We’ve heard Ben’s name mentioned in passing more than once since he was brought back to the factory, but this is the first time we’ve seen anyone address the situation. You’d think a curious problem, such as adults suddenly gaining mutant powers, would be handled with more focus and urgency.
Psylocke and Quentin join hands and enter a meditative state to enter Ben’s psyche. At first, they see the vision of the same alien invasion Ben accidentally conjured in San Francisco, but the psychic duo confirms the vision is a response to trauma. The psychics dig deeper into Ben’s memories, where they see the moment he is abducted by a group of humans and subjected to torturous experiments to activate his mutant potential.

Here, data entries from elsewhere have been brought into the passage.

(** X4: a grid made all-visible counts as won; a grid made all-hidden
    counts as won exactly when it has no cell, that is when a dimension is
    zero or negative. *)
Theorem hasWon_fresh_grid (width height : Z) :
  hasWon (generateRevealedBoxesData true width height) = true /\
  (hasWon (generateRevealedBoxesData false width height) = true
   <-> width <= 0 \/ height <= 0).
Proof.
  split.
  - apply hasWon_true_Forall, Forall_forall. intros col Hcol Hfalse.
    by pose proof (generateRevealedBoxesData_cells true width height
                     col false Hcol Hfalse).
  - rewrite hasWon_true_Forall. unfold generateRevealedBoxesData.
    rewrite Forall_fmap, Forall_forall. split.
    + intros Hall. destruct (Z.le_gt_cases width 0) as [Hw|Hw]; [by left|right].
      destruct (Z.le_gt_cases height 0) as [Hh|Hh]; [done|].
      destruct (Hall 0) as []. { apply elem_of_range. lia. }
      simpl. unfold mul. destruct (Z.to_nat height) as [|k] eqn:Hk; [lia|].
      simpl. apply list_elem_of_here.
    + intros Hdim i Hi. simpl. apply elem_of_range in Hi.
      destruct Hdim as [Hw|Hh]; [lia|].
      unfold mul. replace (Z.to_nat height) with 0%nat by lia. simpl.
      apply not_elem_of_nil.
Qed.

(** ** Writing and reading a cell *)

Section SetGet.
Context {A : Type}.
Implicit Types (l : list A) (i j : Z).

Lemma setitem_Ok l i v l' :
  setitem l i v = Ok l' ->
  0 <= wrap l i < len l /\ l' = <[Z.to_nat (wrap l i) := v]> l.
Proof.
  unfold setitem.
  destruct (Z.ltb_spec (wrap l i) 0); simpl; [done|].
  destruct (Z.leb_spec (len l) (wrap l i)); [done|].
  intros [= <-]. split; [lia|done].
Qed.

Lemma setitem_len l i v l' : setitem l i v = Ok l' -> len l' = len l.
Proof.
  intros [_ ->]%setitem_Ok. unfold len. by rewrite length_insert.
Qed.

Lemma setitem_getitem l i v l' : setitem l i v = Ok l' -> getitem l' i = Ok v.
Proof.
  intros Hset. pose proof (setitem_len _ _ _ _ Hset) as Hlen.
  assert (wrap l' i = wrap l i) as Hwrap by (unfold wrap; by rewrite Hlen).
  apply setitem_Ok in Hset as [Hk ->]. unfold getitem. rewrite Hwrap.
  destruct (Z.ltb_spec (wrap l i) 0); [lia|].
  rewrite list_lookup_insert_eq; [done|]. unfold len in Hk. lia.
Qed.

Lemma setitem_getitem_ne l i j v l' :
  setitem l i v = Ok l' -> wrap l i <> wrap l j -> getitem l' j = getitem l j.
Proof.
  intros Hset Hne. pose proof (setitem_len _ _ _ _ Hset) as Hlen.
  assert (wrap l' j = wrap l j) as Hwrap by (unfold wrap; by rewrite Hlen).
  apply setitem_Ok in Hset as [Hk ->]. unfold getitem. rewrite Hwrap.
  destruct (Z.ltb_spec (wrap l j) 0); [done|].
  rewrite list_lookup_insert_ne; [done|]. lia.
Qed.

Lemma setitem_outside l i v :
  i < - len l \/ len l <= i -> setitem l i v = Raise IndexError.
Proof.
  intros Hi. unfold setitem, wrap. pose proof (len_nonneg l).
  destruct (Z.ltb_spec i 0).
  - destruct (Z.ltb_spec (i + len l) 0); [done|]. lia.
  - destruct (Z.ltb_spec i 0); [lia|].
    destruct (Z.leb_spec (len l) i); [done|lia].
Qed.

Lemma getitem_Ok_wrap l i a :
  getitem l i = Ok a -> 0 <= wrap l i < len l /\ l !! Z.to_nat (wrap l i) = Some a.
Proof.
  unfold getitem. destruct (Z.ltb_spec (wrap l i) 0); [done|].
  destruct (l !! Z.to_nat (wrap l i)) as [x|] eqn:Hx; [|done].
  intros [= ->]. split; [|done]. apply lookup_lt_Some in Hx. unfold len. lia.
Qed.

End SetGet.

Lemma setIconVisible_Ok (revealed revealed' : list (list bool)) (box : Box) (v : bool) :
  setIconVisible revealed box v = Ok revealed' ->
  exists col col',
    getitem revealed box.1 = Ok col /\
    setitem col box.2 v = Ok col' /\
    setitem revealed box.1 col' = Ok revealed'.
Proof.
  unfold setIconVisible. intros H.
  destruct (getitem revealed box.1) as [col|] eqn:Hcol; cbn [Py.bind] in H; [|done].
  destruct (setitem col box.2 v) as [col'|] eqn:Hcol'; cbn [Py.bind] in H; [|done].
  eauto.
Qed.

Lemma setIconVisible_reads_back (revealed revealed' : list (list bool))
      (box : Box) (v : bool) :
  setIconVisible revealed box v = Ok revealed' -> iconVisible revealed' box = Ok v.
Proof.
  intros (col & col' & Hcol & Hset & Hput)%setIconVisible_Ok.
  unfold iconVisible. rewrite (setitem_getitem _ _ _ _ Hput). cbn [Py.bind].
  by apply (setitem_getitem col).
Qed.

Lemma setIconVisible_keeps_grid (revealed revealed' : list (list bool))
      (box : Box) (v : bool) (w h : Z) :
  setIconVisible revealed box v = Ok revealed' ->
  isGrid w h revealed -> isGrid w h revealed'.
Proof.
  intros (col & col' & Hcol & Hset & Hput)%setIconVisible_Ok [Hw Hh].
  pose proof (setitem_len _ _ _ _ Hput) as Hlen.
  pose proof (setitem_len _ _ _ _ Hset) as Hlen'.
  apply getitem_Ok_wrap in Hcol as [_ Hcol].
  apply setitem_Ok in Hput as [_ ->]. split; [lia|].
  apply Forall_insert; [done|].
  rewrite Forall_lookup in Hh. rewrite Hlen'. by apply (Hh _ _ Hcol).
Qed.

Lemma setIconVisible_other (revealed revealed' : list (list bool))
      (box box' : Box) (v : bool) :
  setIconVisible revealed box v = Ok revealed' ->
  0 <= box.1 -> 0 <= box.2 -> 0 <= box'.1 -> 0 <= box'.2 -> box <> box' ->
  iconVisible revealed' box' = iconVisible revealed box'.
Proof.
  intros (col & col' & Hcol & Hset & Hput)%setIconVisible_Ok Hi Hj Hi' Hj' Hne.
  unfold iconVisible.
  destruct (decide (box.1 = box'.1)) as [Heq|Hne1].
  - rewrite <- Heq, (setitem_getitem _ _ _ _ Hput), Hcol. cbn [Py.bind].
    apply (setitem_getitem_ne col box.2 box'.2 v col' Hset).
    rewrite !wrap_nonneg by done. intros Heq2. apply Hne.
    destruct box, box'. simpl in *. congruence.
  - rewrite (setitem_getitem_ne revealed box.1 box'.1 col' revealed' Hput); [done|].
    by rewrite !wrap_nonneg.
Qed.

(** X5: when [setIconVisible] succeeds, whatever the box (negative
    coordinates are counted from the end), [iconVisible] at the same box
    returns the value written, and the grid keeps its dimensions. *)
Theorem setIconVisible_then_iconVisible (revealed revealed' : list (list bool))
        (box : Box) (v : bool) (w h : Z) :
  setIconVisible revealed box v = Ok revealed' ->
  iconVisible revealed' box = Ok v /\
  (isGrid w h revealed -> isGrid w h revealed').
Proof.
  intros Hset. split.
  - by apply (setIconVisible_reads_back revealed).
  - by apply (setIconVisible_keeps_grid revealed revealed' box v).
Qed.

Lemma setIconVisible_then_iconVisible_witness :
  exists revealed',
    setIconVisible demoRevealed (- 1, 3) true = Ok revealed' /\
    iconVisible revealed' (- 1, 3) = Ok true /\
    (isGrid BOARDWIDTH BOARDHEIGHT demoRevealed ->
     isGrid BOARDWIDTH BOARDHEIGHT revealed').
Proof.
  eexists. split; [vm_compute; reflexivity|].
  apply (setIconVisible_then_iconVisible demoRevealed _ (- 1, 3) true).
  vm_compute. reflexivity.
Defined.

(** X6: [setIconVisible] changes one cell only: at every other box of
    non-negative coordinates [iconVisible] answers as before, an
    [IndexError] included. *)
Theorem setIconVisible_frame (revealed revealed' : list (list bool))
        (box box' : Box) (v : bool) :
  setIconVisible revealed box v = Ok revealed' ->
  0 <= box.1 -> 0 <= box.2 -> 0 <= box'.1 -> 0 <= box'.2 -> box <> box' ->
  iconVisible revealed' box' = iconVisible revealed box'.
Proof. apply setIconVisible_other. Qed.

Lemma setIconVisible_frame_witness :
  exists revealed',
    setIconVisible demoRevealed (2, 3) true = Ok revealed' /\
    iconVisible revealed' (2, 4) = iconVisible demoRevealed (2, 4).
Proof.
  eexists. split; [vm_compute; reflexivity|].
  apply (setIconVisible_frame demoRevealed _ (2, 3) (2, 4) true);
    [vm_compute; reflexivity|simpl; lia..|discriminate].
Defined.

(** X7: on a grid of [w] columns and [h] rows, [iconVisible] and
    [setIconVisible] raise [IndexError] for every box with a coordinate at
    least its dimension or below minus its dimension. *)
Theorem reveal_state_index_error (revealed : list (list bool)) (w h : Z)
        (box : Box) (v : bool) :
  isGrid w h revealed ->
  box.1 < - w \/ w <= box.1 \/ box.2 < - h \/ h <= box.2 ->
  iconVisible revealed box = Raise IndexError /\
  setIconVisible revealed box v = Raise IndexError.
Proof.
  intros [Hw Hh] Hout. unfold iconVisible, setIconVisible.
  destruct (decide (- w <= box.1 < w)) as [Hi|Hi].
  - rewrite <- Hw in Hi.
    destruct (getitem_wrapped revealed box.1 Hi) as (col & Hcol & ->).
    cbn [Py.bind]. rewrite Forall_lookup in Hh. pose proof (Hh _ _ Hcol) as Hlen.
    rewrite getitem_outside, setitem_outside by lia. done.
  - rewrite getitem_outside by lia. done.
Qed.

Lemma reveal_state_index_error_witness :
  iconVisible demoRevealed (3, 7) = Raise IndexError /\
  setIconVisible demoRevealed (3, 7) true = Raise IndexError.
Proof.
  apply (reveal_state_index_error demoRevealed BOARDWIDTH BOARDHEIGHT (3, 7) true).
  - apply demoRevealed_isGrid.
  - simpl. unfold BOARDHEIGHT. lia.
Defined.

(** ** The hit test *)

Lemma collidepoint_getBoxRect (box : Box) (pos : Z * Z) :
  collidepoint (getBoxRect box) pos = true <->
  box.1 * 50 + 70 <= pos.1 < box.1 * 50 + 110 /\
  box.2 * 50 + 65 <= pos.2 < box.2 * 50 + 105.
Proof.
  unfold collidepoint, getBoxRect, getBoxPos. cbn [left top width height fst snd].
  change (BOXSIZE + GAPSIZE) with 50. change XMARGIN with 70.
  change YMARGIN with 65. change BOXSIZE with 40.
  rewrite !andb_true_iff, !Z.leb_le, !Z.ltb_lt. lia.
Qed.

Lemma collidepoint_unique (a b : Box) (pos : Z * Z) :
  collidepoint (getBoxRect a) pos = true ->
  collidepoint (getBoxRect b) pos = true ->
  a = b.
Proof.
  rewrite !collidepoint_getBoxRect. intros Ha Hb.
  destruct a as [a1 a2], b as [b1 b2]. simpl in *. f_equal; lia.
Qed.

Lemma getBoxCell_hit (pos : Z * Z) (box : Box) :
  box ∈ allBoxes -> collidepoint (getBoxRect box) pos = true ->
  getBoxCell pos = Some box.
Proof.
  intros Hin Hhit. destruct (getBoxCell pos) as [box'|] eqn:Hcell.
  - destruct (getBoxCell_Some pos box' Hcell) as [_ Hhit'].
    f_equal. by apply (collidepoint_unique box' box pos).
  - unfold getBoxCell in Hcell.
    pose proof (find_none _ _ Hcell box (proj1 (list_elem_of_In _ _) Hin)) as Hno.
    simpl in Hno. congruence.
Qed.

The issue ends when a psychic “booby trap” activates to prevent further prying by confronting Psylocke and Quentin with their worst fears. They escape the bloody horrors, bringing Ben’s comatose psyche to the surface, and hear the name we haven’t heard since issue #1 – 3K.
And that’s that. Cool-ish things happen, and Ryan Stegman has returned to draw Quentin Quire like a college freshman lesbian, but other than that, you don’t learn anything you didn’t already, and you don’t see any consequences or progress from Psylocke and Quentin’s actions.
What’s great about X-Men #5? Again, if you like a little bit of bloody, psychic horror just in time for Halloween, you’re in for a treat. Quentin and Psylocke get assaulted with gruesome attacks from the mental booby trap left by K3, and the horror vibe is well done… for an X-Title.
What’s not great about X-Men #5? The pacing is abysmal. We’re at issue #5, and this issue contains only the second time the infamous K3, which is supposed to be the story’s big bad, is mentioned. We don’t know who they are, what they want, or why they’re manufacturing adult mutants.
At some point, MacKay needs to get to the point. Let’s hope he does it before readers lose too much interest.
About The Reviewer: Gabriel Hernandez is the Publisher & EIC of ComicalOpinions.com, a comics review site dedicated to indie, small, and mid-sized publishers.
Follow @ComicalOpinions on YouTube, Facebook, Instagram, and Twitter
Final Thoughts
X-Men #5 gives readers a mildly interesting horror comic in the same vein as The Cell (2000) to find out how Ben Liu became a mutant. Ryan Stegman returns to deliver perfectly decent art, and Jed Mackay’s script has some surprisingly effective scares, but the issue accomplishes almost nothing in an arc that’s going nowhere.